Every conversational turn involves:

  • End-of-speech detection
  • Transcription
  • LLM inference
  • Tool calls
  • TTS synthesis

Latency is measured from the moment the user stops speaking to when the agent starts speaking.

LLM responsiveness is typically tracked via:

  • Time to First Token (TTFT) – Time taken for the LLM to generate the first token after receiving a prompt.
  • Tokens Per Second (TPS) – Number of tokens that a LLM can generate or process in one second.
Key takeaway:
TTFT is the most critical metric for perceived responsiveness.
TPS matters less than how fast the agent starts speaking.

Streaming is non-negotiable

We stream LLM outputs to the TTS engine as they're generated.

Pros:

  • Extremely low time-to-first-token (~300–500ms in ideal conditions).
  • Feels natural, even if the total response takes longer.

Cons:

  • Impossible to apply full rule-based post-processing.
  • Guardrails have to be applied before or during generation, not after.

Design-time optimizations

We shaved 1–2s off total latency with these changes:

  • Reduced the number of tool-invoking steps in prompts
  • Avoid unnecessary token bloat with intelligent tool arguments (for example, not passing data in prompts if it can be fetched via backend)
  • Injected fillers like “Okay,” or “Sure,” to create perceived immediacy.

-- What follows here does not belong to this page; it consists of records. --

(* ===== verification/Seccomp.v ===== *)
(** * Seccomp: the guest's seccomp-BPF (sys_seccomp.c)

    The classic-BPF checker and interpreter, the filter chain with its
    budget, the gate in front of every guest syscall, and the operations that
    install filters and modes. A guest filter's array and its length are one
    list. Memory of the guest, the allocator and the tracer are what the code
    gets from outside, and arguments here. *)

From S2P Require Import Prelude Types Cpu.

Definition ENOSYS : Z := 38.
Definition EOPNOTSUPP : Z := 95.
Definition SIGKILL : Z := 9.
Definition SIGSYS : Z := 31.

(** ** Classic BPF *)
Record GSockFilter := mkFilter { f_code : Z; f_jt : Z; f_jf : Z; f_k : Z }.

Definition BPF_CLASS (c : Z) : Z := Z.land c 0x07.
Definition BPF_MODE (c : Z) : Z := Z.land c 0xe0.
Definition BPF_OP (c : Z) : Z := Z.land c 0xf0.
Definition BPF_SRC (c : Z) : Z := Z.land c 0x08.
Definition BPF_MEMWORDS : Z := 16.
Definition G_BPF_MAXINSNS : Z := 4096.
(** [sizeof(GSeccompData)]. *)
Definition SECCOMP_DATA_SIZE : Z := 64.

(** One instruction of [bpf_validate]'s loop at [pc] in a program of [len];
    the codes are those of the source's cases. *)
Definition bpf_insn_ok (len pc : Z) (i : GSockFilter) : bool :=
  let code := f_code i in let k := f_k i in
  match code with
  | 0x20 =>                                                    (* LD|W|ABS *)
      negb ((SECCOMP_DATA_SIZE <=? k) || has k 3)
  | 0x80 | 0x81                                                (* LD/LDX|W|LEN *)
  | 0x00 | 0x01                                                (* LD/LDX|IMM *)
  | 0x07 | 0x87                                                (* TAX TXA *)
  | 0x06 | 0x16 => true                                        (* RET|K RET|A *)
  | 0x60 | 0x61 | 0x02 | 0x03 => negb (BPF_MEMWORDS <=? k)     (* LD/LDX|MEM ST STX *)
  | 0x04 | 0x0c | 0x14 | 0x1c | 0x24 | 0x2c                    (* ADD SUB MUL *)
  | 0x54 | 0x5c | 0x44 | 0x4c | 0xa4 | 0xac                    (* AND OR XOR *)
  | 0x6c | 0x7c | 0x3c | 0x84 => true                          (* LSH|X RSH|X DIV|X NEG *)
  | 0x64 | 0x74 => negb (32 <=? k)                             (* LSH|K RSH|K *)
  | 0x34 => negb (k =? 0)                                      (* DIV|K *)
  | 0x05 => negb (u32 (len - pc - 1) <=? k)                    (* JA *)
  | 0x15 | 0x1d | 0x25 | 0x2d | 0x35 | 0x3d | 0x45 | 0x4d =>   (* JEQ JGT JGE JSET *)
      negb ((u32 (len - pc - 1) <=? f_jt i) || (u32 (len - pc - 1) <=? f_jf i))
  | _ => false
  end.

(** The loop of [bpf_validate] from [pc]. *)
Fixpoint bpf_insns_ok (len pc : Z) (f : list GSockFilter) : bool :=
  match f with
  | [] => true
  | i :: rest => bpf_insn_ok len pc i && bpf_insns_ok len (pc + 1) rest
  end.

(** [bpf_validate]: 0 or -EINVAL. *)
Definition bpf_validate (f : list GSockFilter) : Z :=
  let len := Z.of_nat (length f) in
  if (len =? 0) || (G_BPF_MAXINSNS <? len) then - EINVAL
  else if negb (bpf_insns_ok len 0 f) then - EINVAL
  else match f !! Nat.pred (length f) with
       | Some i => if BPF_CLASS (f_code i) =? 0x06 then 0 else - EINVAL
       | None => - EINVAL
       end.

(** [ebpf_len]: the length of the kernel's conversion. *)
Definition ebpf_insn_len (i : GSockFilter) : Z :=
  let code := f_code i in
  match BPF_CLASS code with
  | 0x04 => if code =? 0x3c then 5 else 1
  | 0x05 =>
      if BPF_OP code =? 0 then 1
      else (if (BPF_SRC code =? 0) && (s32 (f_k i) <? 0) then 1 else 0)
           + (if f_jf i =? 0 then 1
              else if (f_jt i =? 0) && negb (BPF_OP code =? 0x40) then 1 else 2)
  | 0x06 => if Z.land code 0x18 =? 0 then 2 else 1
  | _ => 1
  end.
Fixpoint ebpf_len_loop (n : Z) (f : list GSockFilter) : Z :=
  match f with
  | [] => n
  | i :: rest => ebpf_len_loop (u32 (n + ebpf_insn_len i)) rest
  end.
Definition ebpf_len (f : list GSockFilter) : Z := ebpf_len_loop 3 f.

(** ** The interpreter *)

(** [GSeccompData] as the bytes a filter reads. *)
Fixpoint le_bytes (n : nat) (v : Z) : list Z :=
  match n with O => [] | S k => u8 v :: le_bytes k (Z.shiftr v 8) end.
Record GSeccompData := mkData { d_nr : Z; d_arch : Z; d_ip : Z; d_args : list Z }.
Definition data_bytes (d : GSeccompData) : list Z :=
  le_bytes 4 (d_nr d) ++ le_bytes 4 (d_arch d) ++ le_bytes 8 (d_ip d)
  ++ concat (map (le_bytes 8) (d_args d)).
(** [memcpy(&A, data + k, 4)]; [None] outside the bytes. *)
Definition data_load (data : list Z) (k : Z) : option Z :=
  if (0 <=? k) && (k + 4 <=? Z.of_nat (length data)) then
    let b i := default 0 (data !! Z.to_nat (k + i)) in
    Some (Z.lor (Z.lor (Z.lor (b 0) (Z.shiftl (b 1) 8)) (Z.shiftl (b 2) 16)) (Z.shiftl (b 3) 24))
  else None.

(** The interpreter's registers, and what an instruction leads to: the next
    one, the program's answer, or an access outside [mem] or [data]. *)
Record BpfState := mkBpf { b_pc : Z; b_A : Z; b_X : Z; b_mem : list Z }.
Inductive BpfStep := BpfNext (s : BpfState) | BpfRet (v : Z) | BpfUB.

Definition set_A (s : BpfState) (v : Z) : BpfStep :=
  BpfNext (mkBpf (b_pc s) v (b_X s) (b_mem s)).
Definition set_X (s : BpfState) (v : Z) : BpfStep :=
  BpfNext (mkBpf (b_pc s) (b_A s) v (b_mem s)).
Definition load_mem (s : BpfState) (k : Z) (f : Z -> BpfStep) : BpfStep :=
  match b_mem s !! Z.to_nat k with Some v => f v | None => BpfUB end.
Definition store_mem (s : BpfState) (k v : Z) : BpfStep :=
  if (Z.to_nat k <? length (b_mem s))%nat
  then BpfNext (mkBpf (b_pc s) (b_A s) (b_X s) (<[Z.to_nat k := v]> (b_mem s)))
  else BpfUB.

Definition bpf_alu (s : BpfState) (op v : Z) : BpfStep :=
  let A := b_A s in
  match op with
  | 0x00 => set_A s (u32 (A + v))
  | 0x10 => set_A s (u32 (A - v))
  | 0x20 => set_A s (u32 (A * v))
  | 0x30 => if v =? 0 then BpfRet 0 else set_A s (A / v)
  | 0x50 => set_A s (Z.land A v)
  | 0x40 => set_A s (Z.lor A v)
  | 0xa0 => set_A s (Z.lxor A v)
  | 0x60 => set_A s (u32 (Z.shiftl A (Z.land v 31)))
  | 0x70 => set_A s (Z.shiftr A (Z.land v 31))
  | 0x80 => set_A s (u32 (0 - A))
  | _ => BpfNext s
  end.
Definition bpf_test (A op v : Z) : bool :=
  match op with
  | 0x10 => A =? v
  | 0x20 => v <? A
  | 0x30 => v <=? A
  | 0x40 => negb (Z.land A v =? 0)
  | _ => false
  end.
Definition bpf_jump (s : BpfState) (off : Z) : BpfStep :=
  BpfNext (mkBpf (u32 (b_pc s + off)) (b_A s) (b_X s) (b_mem s)).

(** The body of [bpf_run]'s loop on instruction [i] (before [pc++]). *)
Definition bpf_exec (data : list Z) (i : GSockFilter) (s : BpfState) : BpfStep :=
  let code := f_code i in let k := f_k i in
  match BPF_CLASS code with
  | 0x00 =>
      if BPF_MODE code =? 0x20 then
        match data_load data k with Some v => set_A s v | None => BpfUB end
      else if BPF_MODE code =? 0x00 then set_A s k
      else if BPF_MODE code =? 0x60 then load_mem s k (set_A s)
      else set_A s SECCOMP_DATA_SIZE
  | 0x01 =>
      if BPF_MODE code =? 0x00 then set_X s k
      else if BPF_MODE code =? 0x60 then load_mem s k (set_X s)
      else set_X s SECCOMP_DATA_SIZE
  | 0x02 => store_mem s k (b_A s)
  | 0x03 => store_mem s k (b_X s)
  | 0x04 => bpf_alu s (BPF_OP code) (if BPF_SRC code =? 0x08 then b_X s else k)
  | 0x05 =>
      if BPF_OP code =? 0x00 then bpf_jump s k
      else
        let v := if BPF_SRC code =? 0x08 then b_X s else k in
        bpf_jump s (if bpf_test (b_A s) (BPF_OP code) v then f_jt i else f_jf i)
  | 0x06 => BpfRet (if has code 0x10 then b_A s else k)
  | _ => if Z.land code 0xf8 =? 0x00 then set_X s (b_A s) else set_A s (b_X s)
  end.

(** How a run of the loop can end: a RET, running off the end (the source's
    final [return 0]), outside an array, or at the bound of this model. *)
Inductive BpfEnd := EndRet (v : Z) | EndFell | EndUB | EndFuel.

Fixpoint bpf_loop (n : nat) (f : list GSockFilter) (data : list Z) (s : BpfState) : BpfEnd :=
  match n with
  | O => EndFuel
  | S n' =>
      match f !! Z.to_nat (b_pc s) with
      | None => EndFell
      | Some i =>
          match bpf_exec data i s with
          | BpfUB => EndUB
          | BpfRet v => EndRet v
          | BpfNext s' =>
              bpf_loop n' f data (mkBpf (u32 (b_pc s' + 1)) (b_A s') (b_X s') (b_mem s'))
          end
      end
  end.
Definition bpf_start : BpfState := mkBpf 0 0 0 (replicate 16 0).
(** [bpf_run] with its end: one step more than the program has instructions
    is enough, as every jump is forward. *)
Definition bpf_end (f : list GSockFilter) (d : GSeccompData) : BpfEnd :=
  bpf_loop (S (length f)) f (data_bytes d) bpf_start.
Definition bpf_run (f : list GSockFilter) (d : GSeccompData) : Z :=
  match bpf_end f d with EndRet v => v | _ => 0 end.

(** ** The chain *)
Record SeccompProg := mkProg { p_elen : Z; p_insns : list GSockFilter }.
(** The fields of [struct Machine] the file uses; [m_filters] is the chain,
    newest first, and [m_published] what the shared registry holds. *)
Record Machine := mkMachine {
  m_mode : Z;
  m_filters : list SeccompProg;
  m_no_new_privs : bool;
  m_fake_root : bool;
  m_published : Z * Z
}.

Definition RET_ACTION_FULL : Z := 0xffff0000.
Definition RET_ACTION : Z := 0x7fff0000.
Definition RET_DATA : Z := 0x0000ffff.
Definition RET_KILL_PROCESS : Z := 0x80000000.
Definition RET_KILL_THREAD : Z := 0.
Definition RET_TRAP : Z := 0x00030000.
Definition RET_ERRNO : Z := 0x00050000.
Definition RET_TRACE : Z := 0x7ff00000.
Definition RET_LOG : Z := 0x7ffc0000.
Definition RET_ALLOW : Z := 0x7fff0000.

Fixpoint chain_fold (l : list SeccompProg) (d : GSeccompData) (ret : Z) : Z :=
  match l with
  | [] => ret
  | p :: rest =>
      let cur := bpf_run (p_insns p) d in
      chain_fold rest d (if Z.land cur RET_ACTION <? Z.land ret RET_ACTION then cur else ret)
  end.
Definition seccomp_run_chain (m : Machine) (d : GSeccompData) : Z :=
  chain_fold (m_filters m) d RET_ALLOW.

Definition MAX_INSNS_PER_PATH : Z := 32768.
Fixpoint chain_total (total : Z) (l : list SeccompProg) : Z :=
  match l with [] => total | p :: rest => chain_total (u64 (total + (p_elen p + 4))) rest end.
Definition chain_has_room (m : Machine) (elen : Z) : bool :=
  chain_total elen (m_filters m) <=? MAX_INSNS_PER_PATH.

(** ** The gate *)
Definition MODE_STRICT : Z := 1.
Definition MODE_FILTER : Z := 2.
Definition AUDIT_ARCH_AARCH64 : Z := 0xc00000b7.
Definition strict_allows (nr : Z) : bool :=
  (nr =? 63) || (nr =? 64) || (nr =? 93) || (nr =? 139).

(** What the gate decides: run the call (0); do not, with a result (1) or with
    a result and a SIGSYS (2); run it as the tracer left it (3); or the guest
    dies by a signal. *)
Inductive Gate :=
| G_RUN
| G_SKIP (ret : Z)
| G_TRAP (ret data : Z)
| G_RUN_CHANGED
| G_KILL (sig : Z).

(** The tracer: whether it traces this thread and its options; and the stop
    it makes of a seccomp event, from the event's message and the thread's x
    registers to those registers, the PC and itself as they are afterwards (it
    may have detached, or changed its options). *)
Record Tracer := mkTracer { tr_active : bool; tr_options : Z }.
Definition Report : Type := Z -> list Z -> list Z * Z * Tracer.
Definition O_SUSPEND_SECCOMP : Z := 0x00200000.
Definition O_TRACESECCOMP : Z := 0x80.

(** The data of a call: number, PC and the six argument registers. *)
Definition gate_data (nr pc : Z) (args : list Z) : GSeccompData :=
  mkData (u32 nr) AUDIT_ARCH_AARCH64 pc args.

(** [seccomp_gate] up to its RET_TRACE case; [inr] is that case, with the
    action. *)
Definition gate_judge (m : Machine) (tr : Tracer) (nr pc : Z) (args : list Z) : Gate + Z :=
  if tr_active tr && has (tr_options tr) O_SUSPEND_SECCOMP then inl G_RUN
  else if (m_mode m =? MODE_STRICT) && strict_allows nr then inl G_RUN
  else if m_mode m =? MODE_STRICT then inl (G_KILL SIGKILL)
  else
    let action := seccomp_run_chain m (gate_data nr pc args) in
    match Z.land action RET_ACTION_FULL with
    | 0x7fff0000 | 0x7ffc0000 => inl G_RUN
    | 0x00050000 =>
        let e := Z.land action RET_DATA in
        inl (G_SKIP (- (if 4095 <? e then 4095 else e)))
    | 0x00030000 => inl (G_TRAP (- ENOSYS) (Z.land action RET_DATA))
    | 0x7ff00000 => inr action
    | _ => inl (G_KILL SIGSYS)
    end.
(** The second judgement, after a tracer has seen the call ([recheck]). *)
Definition gate_recheck (m : Machine) (tr : Tracer) (nr pc : Z) (args : list Z) : Gate :=
  match gate_judge m tr nr pc args with inl g => g | inr _ => G_RUN end.

Definition seccomp_gate (m : Machine) (tr : Tracer) (report : Report) (pc : Z) (x : list Z) (nr : Z)
    (args : list Z) : Gate :=
  match gate_judge m tr nr pc args with
  | inl g => g
  | inr action =>
      if negb (tr_active tr) || negb (has (tr_options tr) O_TRACESECCOMP) then G_SKIP (- ENOSYS)
      else
        let '(x', pc', tr') := report (Z.land action RET_DATA) x in
        let x8 := default 0 (x' !! 8%nat) in
        if s64 x8 <? 0 then G_SKIP (s64 (default 0 (x' !! 0%nat)))
        else match gate_recheck m tr' x8 pc' (firstn 6 x') with
             | G_RUN => G_RUN_CHANGED
             | g => g
             end
  end.

(** ** Installing *)
Definition may_assign_mode (m : Machine) (mode : Z) : bool := (m_mode m =? 0) || (m_mode m =? mode).
Definition seccomp_status (m : Machine) : Z * Z := (m_mode m, Z.of_nat (length (m_filters m))).
(** [assign_mode] on a chain, then [seccomp_publish_locked]. *)
Definition enter_mode (m : Machine) (filters : list SeccompProg) (mode : Z) : Machine :=
  mkMachine mode filters (m_no_new_privs m) (m_fake_root m) (mode, Z.of_nat (length filters)).

(** TSYNC, LOG, SPEC_ALLOW, TSYNC_ESRCH. *)
Definition FILTER_FLAGS : Z := 0x17.

(** What [seccomp_install] gets from outside: the program header's length
    ([None]: EFAULT), whether [malloc] succeeds, the guest's array of
    instructions by index ([None]: EFAULT). *)
Record InstallArgs := mkInstall {
  ia_len : option Z;
  ia_malloc : bool;
  ia_insns : option (nat -> GSockFilter)
}.

Definition seccomp_install (m : Machine) (flags : Z) (a : InstallArgs) : Z * Machine :=
  if negb (Z.land flags (not64 FILTER_FLAGS) =? 0) then (- EINVAL, m) else
  match ia_len a with
  | None => (- EFAULT, m)
  | Some len =>
      if (len =? 0) || (G_BPF_MAXINSNS <? len) then (- EINVAL, m)
      else if negb (m_no_new_privs m) && negb (m_fake_root m) then (- EACCES, m)
      else if negb (ia_malloc a) then (- ENOMEM, m)
      else match ia_insns a with
           | None => (- EFAULT, m)
           | Some arr =>
               let insns := map arr (seq 0 (Z.to_nat len)) in
               let r := bpf_validate insns in
               if r <? 0 then (r, m) else
               let p := mkProg (ebpf_len insns) insns in
               if negb (may_assign_mode m MODE_FILTER) then (- EINVAL, m)
               else if negb (chain_has_room m (p_elen p)) then (- ENOMEM, m)
               else (0, enter_mode m (p :: m_filters m) MODE_FILTER)
           end
  end.

Definition seccomp_set_strict (m : Machine) : Z * Machine :=
  if negb (may_assign_mode m MODE_STRICT) then (- EINVAL, m)
  else (0, enter_mode m (m_filters m) MODE_STRICT).

Definition seccomp_prctl_set (m : Machine) (mode : Z) (a : InstallArgs) : Z * Machine :=
  if mode =? MODE_STRICT then seccomp_set_strict m
  else if mode =? MODE_FILTER then seccomp_install m 0 a
  else (- EINVAL, m).

(** The [seccomp] system call; [act] is the word GET_ACTION_AVAIL copies in. *)
Definition sys_seccomp (m : Machine) (a0 a1 a2 : Z) (a : InstallArgs) (act : option Z) :
    Z * Machine :=
  let op := u32 a0 in let flags := u32 a1 in
  match op with
  | 0 => if negb (flags =? 0) || negb (a2 =? 0) then (- EINVAL, m) else seccomp_set_strict m
  | 1 => seccomp_install m flags a
  | 2 =>
      if negb (flags =? 0) then (- EINVAL, m) else
      match act with
      | None => (- EFAULT, m)
      | Some act =>
          if existsb (Z.eqb act) [RET_KILL_PROCESS; RET_KILL_THREAD; RET_TRAP; RET_ERRNO; RET_TRACE;
                                  RET_LOG; RET_ALLOW]
          then (0, m) else (- EOPNOTSUPP, m)
      end
  | _ => (- EINVAL, m)
  end.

Smaller models where possible

If a task doesn’t require GPT-4-quality reasoning, we fall back to lighter-weight models.

Example:

  • Intent classification? Use distilled BERT.
  • Backend data validation? Use structured tool calls, not open-ended prompts.

This hybrid approach keeps costs low and response times tight.

Real-time data integration

LLMs don’t know your backend. So we use:

  • Tool calling → The agent asks for what it needs.
  • Validated backend responses → Prevent hallucination.
  • Dynamic prompt injections → Tailor replies with real customer context.

Future work: integrate more consumer-specific inferences from PIE (Prodigal Intelligence Engine)  so that every consumer interaction is further personalized.

Scalability lessons

We’re onboarding multiple customers from our industry. Here's what’s working:

  • A vanilla agent that’s easily fine-tuned with customer-specific config.
  • Shared base models, isolated logic layers per tenant.
  • Continuous latency tracking for each deployment → auto-alert if thresholds are breached.

Summary

Low-latency AI voice agents are possible. But they don’t come from chasing better models. They come from:

  • Better and thoughtful architecture
  • Smarter fallback logic
  • Ruthless latency audits

Build for real-time first. Everything else can come later.